Oh, I forgot about the hot rod show and how much you were looking forward to it.
Too bad.
You're going shopping with me.
Hi! Guess what happened today on Tool Time.
Lemme guess.
The firemen let you put out your own fire.
Yeah, they did.
But before that we had a special guest on the show - Papa Mia the pizza guy.
Oh, yeah, Papa Mia Pizza.
"If we're not there in 30 minutes" (both) "you shoulda given us better directions.
" Anyway, Papa Mia loved my hot rod so much, he made me quite a nice offer.
Well you didn't take it, did you? Oh, don't be silly.
Your father put his heart and soul into that car.
You can't put a price on your soul.
Yeah, you can.
You didn't sell the hot rod? Yeah.
You sold the hot rod? Dad, how could you have done that? You said when I got my license, I could drive it.
Yeah, me, too.
I can't believe this.
When you see the zeroes in this check, you'll believe it.
I don't care about the money.
I just don't understand how you could sell something you love just like that.
Yeah.
I thought we'd have to bury you in it.
Come on, guys.
What's up here? Tim, where do you draw the line? I mean, for enough money, are you gonna sell your tools? Me? The kids? I'm not selling my tools.
Dad, I can't believe you actually did this.
If you were gonna sell it, you could've at least told me.
I helped you build that.
I know.
I wasn't planning on selling it.
I thought you and I were gonna go cruising in it and showing off for people.
Next time you need help, don't bother asking me.
Come on, Brad.
Brad? I didn't think he'd take it like this.
Well, how would you feel if you put three years into something with your father and he went and he sold it right out from under you? Should I go try to get it back? I think that you should do what you think is right.
Oh, I hate it when you say that.
Hello, Information.
I'd like the number for Papa Mia's Pizza.
No, no.
Not the delivery, their corporate offices.
Uh-huh? Yes, I understand.
Mushroom and artichoke? Yeah, it's good, isn't it? Yeah? Oh, it's to die for, right? Yeah, that's great.

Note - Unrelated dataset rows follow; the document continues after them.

(* ===== verification/SimpleHash.v ===== *)
(** * Hash tables

    The hash tables of the visited sets, as src/pgvec/src/include/lib/simplehash.h
    generates them: open addressing with Robin Hood hashing.  The class
    [SimpleHash] has the parameters of the template; hnswutils.c includes it
    three times, for TIDs, pointers and offsets, without SH_STORE_HASH.  Assertions are
    [UndefinedBehaviour] when they fail. *)

From Stdlib Require Import SpecFloat.
From S2P Require Import Prelude CFloat ItemPtr Hash.

(** ** The template's parameters and data *)

Class SimpleHash (K : Type) := {
  SH_HASH_KEY : K -> Z;
  SH_EQUAL : K -> K -> bool;
  (** sizeof(SH_ELEMENT_TYPE): the key and a status byte, aligned. *)
  sizeof_element : Z
}.

(** A bucket that is not in use is [None]. *)
Record SH_TYPE (K : Type) : Type := mkTable {
  sh_size : Z;
  sh_members : Z;
  sh_sizemask : Z;
  sh_grow_threshold : Z;
  sh_data : list (option K)
}.

Arguments mkTable {K}.
Arguments sh_size {K}.
Arguments sh_members {K}.
Arguments sh_sizemask {K}.
Arguments sh_grow_threshold {K}.
Arguments sh_data {K}.

Definition set_data {K} (data : list (option K)) (tb : SH_TYPE K) : SH_TYPE K :=
  mkTable (sh_size tb) (sh_members tb) (sh_sizemask tb) (sh_grow_threshold tb) data.
Definition add_member {K} (tb : SH_TYPE K) : SH_TYPE K :=
  mkTable (sh_size tb) (u32 (sh_members tb + 1)) (sh_sizemask tb) (sh_grow_threshold tb) (sh_data tb).
(** So that the next check finds the table too full. *)
Definition force_grow {K} (tb : SH_TYPE K) : SH_TYPE K :=
  mkTable (sh_size tb) (sh_members tb) (sh_sizemask tb) 0 (sh_data tb).

Definition SH_MAX_SIZE : Z := 2 ^ 32.
(** The literals 0.9, 0.98 and 0.1. *)
Definition SH_FILLFACTOR : double := ddiv (double_of_Z 9) (double_of_Z 10).
Definition SH_MAX_FILLFACTOR : double := ddiv (double_of_Z 98) (double_of_Z 100).
Definition SH_GROW_MIN_FILLFACTOR : double := ddiv (double_of_Z 1) (double_of_Z 10).
Definition SH_GROW_MAX_DIB : Z := 25.
Definition SH_GROW_MAX_MOVE : Z := 150.

(** The conversion of a [double] to an unsigned type of [w] bits: truncation,
    undefined out of range. *)
Definition uint_of_double (w : Z) (d : double) : res Z :=
  match d with
  | S754_zero _ => Ok 0
  | S754_finite s m e =>
      let a := if 0 <=? e then Z.pos m * 2 ^ e else Z.pos m / 2 ^ (- e) in
      let z := if s then - a else a in
      if (0 <=? z) && (z <? 2 ^ w) then Ok z else Err UndefinedBehaviour
  | _ => Err UndefinedBehaviour
  end.

Definition pg_nextpower2_64 (num : Z) : res Z :=
  raise_if ((num <=? 0) || (2 ^ 63 <? num)) UndefinedBehaviour ;;
  Ok (if Z.land num (num - 1) =? 0 then num else u64 (Z.shiftl 1 (Z.log2 num + 1))).

Definition bucket_at {K} (data : list (option K)) (i : Z) : res (option K) :=
  if i <? 0 then Err UndefinedBehaviour else of_option UndefinedBehaviour (data !! Z.to_nat i).

Definition SH_INITIAL_BUCKET {K} (tb : SH_TYPE K) (hash : Z) : Z := Z.land hash (sh_sizemask tb).

Definition SH_NEXT {K} (tb : SH_TYPE K) (curelem startelem : Z) : res Z :=
  let curelem := Z.land (u32 (curelem + 1)) (sh_sizemask tb) in
  raise_if (curelem =? startelem) UndefinedBehaviour ;; Ok curelem.

Definition SH_PREV {K} (tb : SH_TYPE K) (curelem startelem : Z) : res Z :=
  let curelem := Z.land (u32 (curelem - 1)) (sh_sizemask tb) in
  raise_if (curelem =? startelem) UndefinedBehaviour ;; Ok curelem.

Definition SH_DISTANCE_FROM_OPTIMAL {K} (tb : SH_TYPE K) (optimal bucket : Z) : Z :=
  if optimal <=? bucket then bucket - optimal else u32 (sh_size tb + bucket - optimal).

(** (double) members / size >= SH_GROW_MIN_FILLFACTOR *)
Definition filled_enough {K} (tb : SH_TYPE K) : bool :=
  fle SH_GROW_MIN_FILLFACTOR (ddiv (double_of_Z (sh_members tb)) (double_of_Z (sh_size tb))).

(** What a search for a bucket ends with: the bucket of the key and whether the key
    was there, or [goto restart]. *)
Inductive insertion (K : Type) : Type :=
  | Inserted (tb : SH_TYPE K) (bucket : Z) (found : bool)
  | Restart (tb : SH_TYPE K).

Arguments Inserted {K}.
Arguments Restart {K}.

Section SimpleHash.
Context {K : Type} `{SimpleHash K}.

(** ** Size *)

Definition SH_COMPUTE_SIZE (newsize : Z) : res Z :=
  let size := Z.max newsize 2 in
  size ← pg_nextpower2_64 size ;
  raise_if (SH_MAX_SIZE <? size) UndefinedBehaviour ;;
  raise_if ((2 ^ 64 - 1) / 2 <=? u64 (sizeof_element * size)) ERR_hash_table_too_large ;;
  Ok size.

Definition SH_UPDATE_PARAMETERS (tb : SH_TYPE K) (newsize : Z) : res (SH_TYPE K) :=
  size ← SH_COMPUTE_SIZE newsize ;
  threshold ← uint_of_double 32 (dmul (double_of_Z size) (if size =? SH_MAX_SIZE then SH_MAX_FILLFACTOR else SH_FILLFACTOR)) ;
  Ok (mkTable size (sh_members tb) (u32 (size - 1)) threshold (sh_data tb)).

Definition SH_ALLOCATE (size : Z) : list (option K) := replicate (Z.to_nat size) None.

Definition SH_CREATE (nelements : Z) : res (SH_TYPE K) :=
  let wanted := ddiv (double_of_Z nelements) SH_FILLFACTOR in
  size ← uint_of_double 64 (if flt (double_of_Z SH_MAX_SIZE) wanted then double_of_Z SH_MAX_SIZE else wanted) ;
  size ← SH_COMPUTE_SIZE size ;
  SH_UPDATE_PARAMETERS (mkTable 0 0 0 0 (SH_ALLOCATE size)) size.

(** ** Growing *)

(** The first bucket that is empty or has an entry at its optimal position; the
    parameters are those of the new table already. *)
Fixpoint find_start (tb : SH_TYPE K) (olddata : list (option K)) (i : Z) : Z :=
  match olddata with
  | [] => 0
  | None :: _ => i
  | Some key :: olddata => if SH_INITIAL_BUCKET tb (SH_HASH_KEY key) =? i then i else find_start tb olddata (i + 1)
  end.

Fixpoint find_empty (fuel : nat) (tb : SH_TYPE K) (startelem2 curelem : Z) : res Z :=
  entry ← bucket_at (sh_data tb) curelem ;
  match entry with
  | None => Ok curelem
  | Some _ =>
      match fuel with
      | O => Err OutOfFuel
      | S fuel => curelem ← SH_NEXT tb curelem startelem2 ; find_empty fuel tb startelem2 curelem
      end
  end.

(** [n] more buckets of the old table are to be copied. *)
Fixpoint copy_entries (n : nat) (olddata : list (option K)) (oldsize copyelem : Z) (tb : SH_TYPE K) : res (SH_TYPE K) :=
  match n with
  | O => Ok tb
  | S n =>
      oldentry ← bucket_at olddata copyelem ;
      tb ← (match oldentry with
            | None => Ok tb
            | Some key =>
                let startelem2 := SH_INITIAL_BUCKET tb (SH_HASH_KEY key) in
                curelem ← find_empty (Z.to_nat (sh_size tb)) tb startelem2 startelem2 ;
                Ok (set_data (<[Z.to_nat curelem := oldentry]> (sh_data tb)) tb)
            end) ;
      let copyelem := u32 (copyelem + 1) in
      copy_entries n olddata oldsize (if oldsize <=? copyelem then 0 else copyelem) tb
  end.

Definition SH_GROW (tb : SH_TYPE K) (newsize : Z) : res (SH_TYPE K) :=
  let oldsize := sh_size tb in
  let olddata := sh_data tb in
  power ← pg_nextpower2_64 oldsize ;
  raise_if (negb (oldsize =? power) || (oldsize =? SH_MAX_SIZE) || (newsize <=? oldsize)) UndefinedBehaviour ;;
  newsize ← SH_COMPUTE_SIZE newsize ;
  tb ← SH_UPDATE_PARAMETERS (set_data (SH_ALLOCATE newsize) tb) newsize ;
  copy_entries (Z.to_nat oldsize) olddata oldsize (find_start tb olddata 0) tb.

(** ** Insertion *)

(** The next empty bucket, or [None] for [goto restart]. *)
Fixpoint find_shift (fuel : nat) (tb : SH_TYPE K) (startelem emptyelem emptydist : Z) : res (option Z) :=
  emptyelem ← SH_NEXT tb emptyelem startelem ;
  entry ← bucket_at (sh_data tb) emptyelem ;
  match entry with
  | None => Ok (Some emptyelem)
  | Some _ =>
      let emptydist := emptydist + 1 in
      if (SH_GROW_MAX_MOVE <? emptydist) && filled_enough tb then Ok None
      else
        match fuel with
        | O => Err OutOfFuel
        | S fuel => find_shift fuel tb startelem emptyelem emptydist
        end
  end.

(** Entries are moved forward, from the bucket before [lastentry] down to [curelem]. *)
Fixpoint shift_entries (fuel : nat) (tb : SH_TYPE K) (startelem curelem lastentry moveelem : Z) (data : list (option K))
    : res (list (option K)) :=
  if moveelem =? curelem then Ok data
  else
    match fuel with
    | O => Err OutOfFuel
    | S fuel =>
        moveelem ← SH_PREV tb moveelem startelem ;
        entry ← bucket_at data moveelem ;
        shift_entries fuel tb startelem curelem moveelem moveelem (<[Z.to_nat lastentry := entry]> data)
    end.

Fixpoint insert_loop (fuel : nat) (tb : SH_TYPE K) (key : K) (startelem curelem insertdist : Z) : res (insertion K) :=
  entry ← bucket_at (sh_data tb) curelem ;
  match entry with
  | None => Ok (Inserted (add_member (set_data (<[Z.to_nat curelem := Some key]> (sh_data tb)) tb)) curelem false)
  | Some k =>
      if SH_EQUAL k key then Ok (Inserted tb curelem true)
      else
        let curdist := SH_DISTANCE_FROM_OPTIMAL tb (SH_INITIAL_BUCKET tb (SH_HASH_KEY k)) curelem in
        if curdist <? insertdist then
          emptyelem ← find_shift (Z.to_nat (sh_size tb)) tb startelem curelem 0 ;
          match emptyelem with
          | None => Ok (Restart (force_grow tb))
          | Some emptyelem =>
              data ← shift_entries (Z.to_nat (sh_size tb)) tb startelem curelem emptyelem emptyelem (sh_data tb) ;
              Ok (Inserted (add_member (set_data (<[Z.to_nat curelem := Some key]> data) tb)) curelem false)
          end
        else
          curelem ← SH_NEXT tb curelem startelem ;
          let insertdist := insertdist + 1 in
          if (SH_GROW_MAX_DIB <? insertdist) && filled_enough tb then Ok (Restart (force_grow tb))
          else
            match fuel with
            | O => Err OutOfFuel
            | S fuel => insert_loop fuel tb key startelem curelem insertdist
            end
  end.

(** [restarts] bounds the number of times the table grows. *)
Fixpoint SH_INSERT_HASH_INTERNAL (restarts : nat) (tb : SH_TYPE K) (key : K) (hash : Z) : res (SH_TYPE K * Z * bool) :=
  tb ← (if sh_grow_threshold tb <=? sh_members tb then
          raise_if (sh_size tb =? SH_MAX_SIZE) ERR_hash_table_size_exceeded ;;
          SH_GROW tb (sh_size tb * 2)
        else Ok tb) ;
  let startelem := SH_INITIAL_BUCKET tb hash in
  outcome ← insert_loop (Z.to_nat (sh_size tb)) tb key startelem startelem 0 ;
  match outcome with
  | Inserted tb bucket found => Ok (tb, bucket, found)
  | Restart tb =>
      match restarts with
      | O => Err OutOfFuel
      | S restarts => SH_INSERT_HASH_INTERNAL restarts tb key hash
      end
  end.

(** A table doubles at most 32 times. *)
Definition SH_INSERT (tb : SH_TYPE K) (key : K) : res (SH_TYPE K * Z * bool) := SH_INSERT_HASH_INTERNAL 32 tb key (SH_HASH_KEY key).
Definition SH_INSERT_HASH (tb : SH_TYPE K) (key : K) (hash : Z) : res (SH_TYPE K * Z * bool) := SH_INSERT_HASH_INTERNAL 32 tb key hash.

(** ** Lookup *)

Fixpoint lookup_loop (fuel : nat) (tb : SH_TYPE K) (key : K) (startelem curelem : Z) : res (option Z) :=
  entry ← bucket_at (sh_data tb) curelem ;
  match entry with
  | None => Ok None
  | Some k =>
      if SH_EQUAL k key then Ok (Some curelem)
      else
        match fuel with
        | O => Err OutOfFuel
        | S fuel => curelem ← SH_NEXT tb curelem startelem ; lookup_loop fuel tb key startelem curelem
        end
  end.

Definition SH_LOOKUP_HASH_INTERNAL (tb : SH_TYPE K) (key : K) (hash : Z) : res (option Z) :=
  let startelem := SH_INITIAL_BUCKET tb hash in
  lookup_loop (Z.to_nat (sh_size tb)) tb key startelem startelem.

Definition SH_LOOKUP (tb : SH_TYPE K) (key : K) : res (option Z) := SH_LOOKUP_HASH_INTERNAL tb key (SH_HASH_KEY key).
End SimpleHash.

(** ** The three tables of hnswutils.c *)

Definition tidhash : SimpleHash ItemPointerData :=
  {| SH_HASH_KEY := hash_tid; SH_EQUAL := ItemPointerEquals; sizeof_element := 8 |}.
Definition pointerhash : SimpleHash Z := {| SH_HASH_KEY := hash_pointer; SH_EQUAL := Z.eqb; sizeof_element := 16 |}.
Definition offsethash : SimpleHash Z := {| SH_HASH_KEY := hash_offset; SH_EQUAL := Z.eqb; sizeof_element := 16 |}.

Well, I don't really have - Uh-huh.
I know, the breadsticks Ooh, boy.
You know what I'm gonna do? I'm just gonna go let my fingers do the walking.
You go - Uh-huh.
I've never had that salad with that combination.
OK.
Thank you.
Goodbye.
Oh, these are darling.
Mom, "darling" will get my butt kicked at school.
Don't put 'em down till you've tried them on.
Do you think we have enough? We have enough pants, but now we have to get shirts to go with them.
Shirts? You never said anything about shirts.
Well, honey, if you don't get shirts to go with the pants, then you don't have an outfit.
Mom, guys do not wear outfits.
I mean, why don't you just put me in a dress? You know, I think you should try this bigger size.
It might give you more room in the seat.
Randy? Oh, sorry.
Oh.
Randy? Mom! Oh, please.
Like I haven't seen it before.
Come on out here.
I want to look at these.
Well, length looks OK.
How's the crotch? Could you say "crotch" a little louder? I don't think everybody heard you.
Would you haul this up around so I can see the waist? Let me see how it fits.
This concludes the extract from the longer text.